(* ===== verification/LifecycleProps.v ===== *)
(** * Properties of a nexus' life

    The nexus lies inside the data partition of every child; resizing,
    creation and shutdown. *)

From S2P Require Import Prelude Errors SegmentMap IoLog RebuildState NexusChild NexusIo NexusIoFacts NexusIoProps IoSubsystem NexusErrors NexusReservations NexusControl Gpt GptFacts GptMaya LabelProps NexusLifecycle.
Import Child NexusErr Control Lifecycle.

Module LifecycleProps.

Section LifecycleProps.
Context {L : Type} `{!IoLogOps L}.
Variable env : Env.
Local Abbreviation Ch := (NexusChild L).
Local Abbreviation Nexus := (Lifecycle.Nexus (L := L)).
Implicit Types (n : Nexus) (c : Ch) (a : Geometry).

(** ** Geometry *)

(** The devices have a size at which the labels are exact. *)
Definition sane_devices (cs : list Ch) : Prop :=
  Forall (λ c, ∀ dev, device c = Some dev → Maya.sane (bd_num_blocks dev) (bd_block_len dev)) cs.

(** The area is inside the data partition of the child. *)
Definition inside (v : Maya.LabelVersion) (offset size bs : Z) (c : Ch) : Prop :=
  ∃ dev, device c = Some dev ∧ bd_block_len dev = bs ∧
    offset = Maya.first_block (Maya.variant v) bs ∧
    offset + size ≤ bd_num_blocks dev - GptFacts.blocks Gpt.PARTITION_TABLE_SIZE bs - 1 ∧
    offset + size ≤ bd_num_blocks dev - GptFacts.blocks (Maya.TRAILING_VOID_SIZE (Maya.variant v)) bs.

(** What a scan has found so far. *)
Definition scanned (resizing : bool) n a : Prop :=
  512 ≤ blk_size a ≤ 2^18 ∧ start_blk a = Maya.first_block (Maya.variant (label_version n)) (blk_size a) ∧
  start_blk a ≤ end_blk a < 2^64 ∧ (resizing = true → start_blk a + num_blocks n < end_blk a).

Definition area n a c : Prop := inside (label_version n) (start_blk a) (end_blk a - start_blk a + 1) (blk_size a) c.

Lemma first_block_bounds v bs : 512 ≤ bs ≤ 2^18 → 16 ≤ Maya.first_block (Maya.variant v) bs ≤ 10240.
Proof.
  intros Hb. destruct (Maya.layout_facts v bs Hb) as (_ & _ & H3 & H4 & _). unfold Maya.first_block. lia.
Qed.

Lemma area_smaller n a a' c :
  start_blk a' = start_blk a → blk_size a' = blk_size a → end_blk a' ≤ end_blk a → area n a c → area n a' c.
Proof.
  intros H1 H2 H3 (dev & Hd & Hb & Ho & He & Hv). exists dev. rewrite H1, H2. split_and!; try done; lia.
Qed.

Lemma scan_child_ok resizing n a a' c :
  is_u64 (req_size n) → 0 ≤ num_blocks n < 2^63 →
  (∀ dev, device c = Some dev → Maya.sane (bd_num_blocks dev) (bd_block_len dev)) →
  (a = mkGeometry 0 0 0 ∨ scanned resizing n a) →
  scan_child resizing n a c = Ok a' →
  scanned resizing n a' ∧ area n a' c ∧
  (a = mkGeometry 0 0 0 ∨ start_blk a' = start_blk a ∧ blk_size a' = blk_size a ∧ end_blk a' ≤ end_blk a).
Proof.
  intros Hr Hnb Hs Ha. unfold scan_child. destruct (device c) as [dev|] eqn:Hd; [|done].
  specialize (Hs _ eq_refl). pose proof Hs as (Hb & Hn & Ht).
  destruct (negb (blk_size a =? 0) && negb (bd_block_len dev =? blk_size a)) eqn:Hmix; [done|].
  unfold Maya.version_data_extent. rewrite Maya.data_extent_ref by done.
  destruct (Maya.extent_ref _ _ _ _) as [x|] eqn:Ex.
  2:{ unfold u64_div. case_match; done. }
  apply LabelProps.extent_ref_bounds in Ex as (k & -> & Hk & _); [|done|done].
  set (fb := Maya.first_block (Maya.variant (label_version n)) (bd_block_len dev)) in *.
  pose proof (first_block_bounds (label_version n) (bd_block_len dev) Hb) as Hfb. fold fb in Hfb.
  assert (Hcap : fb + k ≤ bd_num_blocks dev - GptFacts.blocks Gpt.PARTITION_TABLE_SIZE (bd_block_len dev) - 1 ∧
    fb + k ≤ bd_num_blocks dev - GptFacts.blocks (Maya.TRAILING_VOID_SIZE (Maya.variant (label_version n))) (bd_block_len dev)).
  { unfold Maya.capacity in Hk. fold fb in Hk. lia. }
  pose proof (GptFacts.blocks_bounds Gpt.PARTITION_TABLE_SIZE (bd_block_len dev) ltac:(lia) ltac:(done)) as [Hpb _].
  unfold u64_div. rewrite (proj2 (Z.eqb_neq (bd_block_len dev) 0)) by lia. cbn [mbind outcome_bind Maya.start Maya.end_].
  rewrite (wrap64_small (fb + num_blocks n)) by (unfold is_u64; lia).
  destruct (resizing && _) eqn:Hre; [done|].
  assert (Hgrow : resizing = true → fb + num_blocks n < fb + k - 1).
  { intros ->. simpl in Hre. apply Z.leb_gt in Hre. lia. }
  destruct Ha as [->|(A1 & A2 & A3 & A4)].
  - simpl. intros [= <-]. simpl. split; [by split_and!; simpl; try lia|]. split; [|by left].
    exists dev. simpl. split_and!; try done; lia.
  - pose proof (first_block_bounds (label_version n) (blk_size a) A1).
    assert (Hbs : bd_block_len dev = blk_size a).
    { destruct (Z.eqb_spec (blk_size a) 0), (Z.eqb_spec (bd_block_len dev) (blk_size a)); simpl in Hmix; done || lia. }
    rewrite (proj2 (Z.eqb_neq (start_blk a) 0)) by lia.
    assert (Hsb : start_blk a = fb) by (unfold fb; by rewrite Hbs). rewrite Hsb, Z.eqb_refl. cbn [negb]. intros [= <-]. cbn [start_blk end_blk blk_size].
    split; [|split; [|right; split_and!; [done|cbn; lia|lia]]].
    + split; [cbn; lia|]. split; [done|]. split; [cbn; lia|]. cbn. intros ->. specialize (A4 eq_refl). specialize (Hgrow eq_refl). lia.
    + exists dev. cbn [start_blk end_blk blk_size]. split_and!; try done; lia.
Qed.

--

> Goal of the exercise:
Once you have read the records above, set each one down again exactly.

> Answer box:
(* ===== verification/LifecycleProps.v ===== *)
(** * Properties of a nexus' life

    The nexus lies inside the data partition of every child; resizing,
    creation and shutdown. *)

From S2P Require Import Prelude Errors SegmentMap IoLog RebuildState NexusChild NexusIo NexusIoFacts NexusIoProps IoSubsystem NexusErrors NexusReservations NexusControl Gpt GptFacts GptMaya LabelProps NexusLifecycle.
Import Child NexusErr Control Lifecycle.

Module LifecycleProps.

Section LifecycleProps.
Context {L : Type} `{!IoLogOps L}.
Variable env : Env.
Local Abbreviation Ch := (NexusChild L).
Local Abbreviation Nexus := (Lifecycle.Nexus (L := L)).
Implicit Types (n : Nexus) (c : Ch) (a : Geometry).

(** ** Geometry *)

(** The devices have a size at which the labels are exact. *)
Definition sane_devices (cs : list Ch) : Prop :=
  Forall (λ c, ∀ dev, device c = Some dev → Maya.sane (bd_num_blocks dev) (bd_block_len dev)) cs.

(** The area is inside the data partition of the child. *)
Definition inside (v : Maya.LabelVersion) (offset size bs : Z) (c : Ch) : Prop :=
  ∃ dev, device c = Some dev ∧ bd_block_len dev = bs ∧
    offset = Maya.first_block (Maya.variant v) bs ∧
    offset + size ≤ bd_num_blocks dev - GptFacts.blocks Gpt.PARTITION_TABLE_SIZE bs - 1 ∧
    offset + size ≤ bd_num_blocks dev - GptFacts.blocks (Maya.TRAILING_VOID_SIZE (Maya.variant v)) bs.

(** What a scan has found so far. *)
Definition scanned (resizing : bool) n a : Prop :=
  512 ≤ blk_size a ≤ 2^18 ∧ start_blk a = Maya.first_block (Maya.variant (label_version n)) (blk_size a) ∧
  start_blk a ≤ end_blk a < 2^64 ∧ (resizing = true → start_blk a + num_blocks n < end_blk a).

Definition area n a c : Prop := inside (label_version n) (start_blk a) (end_blk a - start_blk a + 1) (blk_size a) c.

Lemma first_block_bounds v bs : 512 ≤ bs ≤ 2^18 → 16 ≤ Maya.first_block (Maya.variant v) bs ≤ 10240.
Proof.
  intros Hb. destruct (Maya.layout_facts v bs Hb) as (_ & _ & H3 & H4 & _). unfold Maya.first_block. lia.
Qed.

Lemma area_smaller n a a' c :
  start_blk a' = start_blk a → blk_size a' = blk_size a → end_blk a' ≤ end_blk a → area n a c → area n a' c.
Proof.
  intros H1 H2 H3 (dev & Hd & Hb & Ho & He & Hv). exists dev. rewrite H1, H2. split_and!; try done; lia.
Qed.

Lemma scan_child_ok resizing n a a' c :
  is_u64 (req_size n) → 0 ≤ num_blocks n < 2^63 →
  (∀ dev, device c = Some dev → Maya.sane (bd_num_blocks dev) (bd_block_len dev)) →
  (a = mkGeometry 0 0 0 ∨ scanned resizing n a) →
  scan_child resizing n a c = Ok a' →
  scanned resizing n a' ∧ area n a' c ∧
  (a = mkGeometry 0 0 0 ∨ start_blk a' = start_blk a ∧ blk_size a' = blk_size a ∧ end_blk a' ≤ end_blk a).
Proof.
  intros Hr Hnb Hs Ha. unfold scan_child. destruct (device c) as [dev|] eqn:Hd; [|done].
  specialize (Hs _ eq_refl). pose proof Hs as (Hb & Hn & Ht).
  destruct (negb (blk_size a =? 0) && negb (bd_block_len dev =? blk_size a)) eqn:Hmix; [done|].
  unfold Maya.version_data_extent. rewrite Maya.data_extent_ref by done.
  destruct (Maya.extent_ref _ _ _ _) as [x|] eqn:Ex.
  2:{ unfold u64_div. case_match; done. }
  apply LabelProps.extent_ref_bounds in Ex as (k & -> & Hk & _); [|done|done].
  set (fb := Maya.first_block (Maya.variant (label_version n)) (bd_block_len dev)) in *.
  pose proof (first_block_bounds (label_version n) (bd_block_len dev) Hb) as Hfb. fold fb in Hfb.
  assert (Hcap : fb + k ≤ bd_num_blocks dev - GptFacts.blocks Gpt.PARTITION_TABLE_SIZE (bd_block_len dev) - 1 ∧
    fb + k ≤ bd_num_blocks dev - GptFacts.blocks (Maya.TRAILING_VOID_SIZE (Maya.variant (label_version n))) (bd_block_len dev)).
  { unfold Maya.capacity in Hk. fold fb in Hk. lia. }
  pose proof (GptFacts.blocks_bounds Gpt.PARTITION_TABLE_SIZE (bd_block_len dev) ltac:(lia) ltac:(done)) as [Hpb _].
  unfold u64_div. rewrite (proj2 (Z.eqb_neq (bd_block_len dev) 0)) by lia. cbn [mbind outcome_bind Maya.start Maya.end_].
  rewrite (wrap64_small (fb + num_blocks n)) by (unfold is_u64; lia).
  destruct (resizing && _) eqn:Hre; [done|].
  assert (Hgrow : resizing = true → fb + num_blocks n < fb + k - 1).
  { intros ->. simpl in Hre. apply Z.leb_gt in Hre. lia. }
  destruct Ha as [->|(A1 & A2 & A3 & A4)].
  - simpl. intros [= <-]. simpl. split; [by split_and!; simpl; try lia|]. split; [|by left].
    exists dev. simpl. split_and!; try done; lia.
  - pose proof (first_block_bounds (label_version n) (blk_size a) A1).
    assert (Hbs : bd_block_len dev = blk_size a).
    { destruct (Z.eqb_spec (blk_size a) 0), (Z.eqb_spec (bd_block_len dev) (blk_size a)); simpl in Hmix; done || lia. }
    rewrite (proj2 (Z.eqb_neq (start_blk a) 0)) by lia.
    assert (Hsb : start_blk a = fb) by (unfold fb; by rewrite Hbs). rewrite Hsb, Z.eqb_refl. cbn [negb]. intros [= <-]. cbn [start_blk end_blk blk_size].
    split; [|split; [|right; split_and!; [done|cbn; lia|lia]]].
    + split; [cbn; lia|]. split; [done|]. split; [cbn; lia|]. cbn. intros ->. specialize (A4 eq_refl). specialize (Hgrow eq_refl). lia.
    + exists dev. cbn [start_blk end_blk blk_size]. split_and!; try done; lia.
Qed.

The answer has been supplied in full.